Jeffrey Katz, president and chief executive of Sherwood, said his investment firm sold the property because the rate of return was irresistible.

“We began investing in this area over 25 years ago and it is finally now in the moment where it is all coming together at a scale that has never been imagined, even in the city of New York,” Katz said in a statement.

In addition to abutting the Hudson Yards development, the property also sits near the High Line, a public park being built on a 1.5-mile stretch of an abandoned elevated railroad line. Two sections of the park have opened in recent years, and a third and final stage is expected to open near McCourt Partners’ newly acquired property next year.

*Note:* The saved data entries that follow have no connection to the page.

(** * Flappy Kat: the frame update of [src/game.cpp], embedded and verified

    The embedding follows [Game::Game], [Game::InitGame], [Game::Reset],
    [Game::Update], [Game::HandleInput], [Game::UpdateUI],
    [Game::DrawUI], [Game::FormatWithLeadingZeroes],
    [Game::LoadHighScore], [Game::SaveHighScore] and
    [Game::UpdatePipeSpeed] statement by statement.

    - A C++ [float] is an IEEE-754 binary32 number: [spec_float] with
      precision 24 and maximal exponent 128, every operation rounding to
      nearest, ties to even.
    - A C++ [int] is a [Z]; the only arithmetic that can leave the 32-bit
      range ([score++]) has its wrap-around written out.
    - The object is a record [Game]; a member function is a function from
      [Game] to [Game], the frame's raylib queries are a record [Input],
      and the calls that leave the program (audio, high-score file,
      window) are appended to the field [trace]. *)

From Stdlib Require Import ZArith List Bool Lia.
From Stdlib Require Import Floats.SpecFloat.
From coqutil Require Import Datatypes.RecordSetters.
From Stdlib Require String Ascii Decimal DecimalString DecimalZ.
From Stdlib Require Reals Lra.
Import ListNotations.
Import RecordSetters.TriangleBracketNotations.
Local Open Scope Z_scope.

(** ** The C++ [int] *)

Module Int32.
Definition INT_MIN : Z := - 2 ^ 31.
Definition INT_MAX : Z := 2 ^ 31 - 1.

(** Two's-complement wrap-around of a 32-bit signed integer. *)
Definition wrap (z : Z) : Z := (z + 2 ^ 31) mod 2 ^ 32 - 2 ^ 31.

Definition in_range (z : Z) : Prop := INT_MIN <= z <= INT_MAX.

(** What [operator>>] stores in an [int] for the number [z] read: the
    number itself, or the nearest bound when it is out of range. *)
Definition saturate (z : Z) : Z := Z.max INT_MIN (Z.min INT_MAX z).
End Int32.

(** ** The C++ [float]: binary32 *)

Module F32.
Definition prec : Z := 24.
Definition emax : Z := 128.

Definition float : Type := spec_float.

Definition add : float -> float -> float := SFadd prec emax.
Definition sub : float -> float -> float := SFsub prec emax.
Definition mul : float -> float -> float := SFmul prec emax.
Definition div : float -> float -> float := SFdiv prec emax.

Zoning for the Chelsea site allows for mixed-use development of a 296,000-square-foot building for both commercial and residential use. According to Sherwood’s announcement of the sale, McCourt Partners will have the opportunity to pay the city for the right to build an additional 436,000 square feet – for a total development of nearly 733,000 square feet – as long as 494,000 square feet is devoted to commercial use. The remaining 239,000 square feet may be residential. Specific design and construction details for the project are yet undetermined while the company searches for an architect to spearhead the development.

At those numbers, McCourt’s acquisition costs just for the land figure out to almost $6,500 a square foot and more than $227 a square foot for the finished space. That’s well in excess of anything in Los Angeles.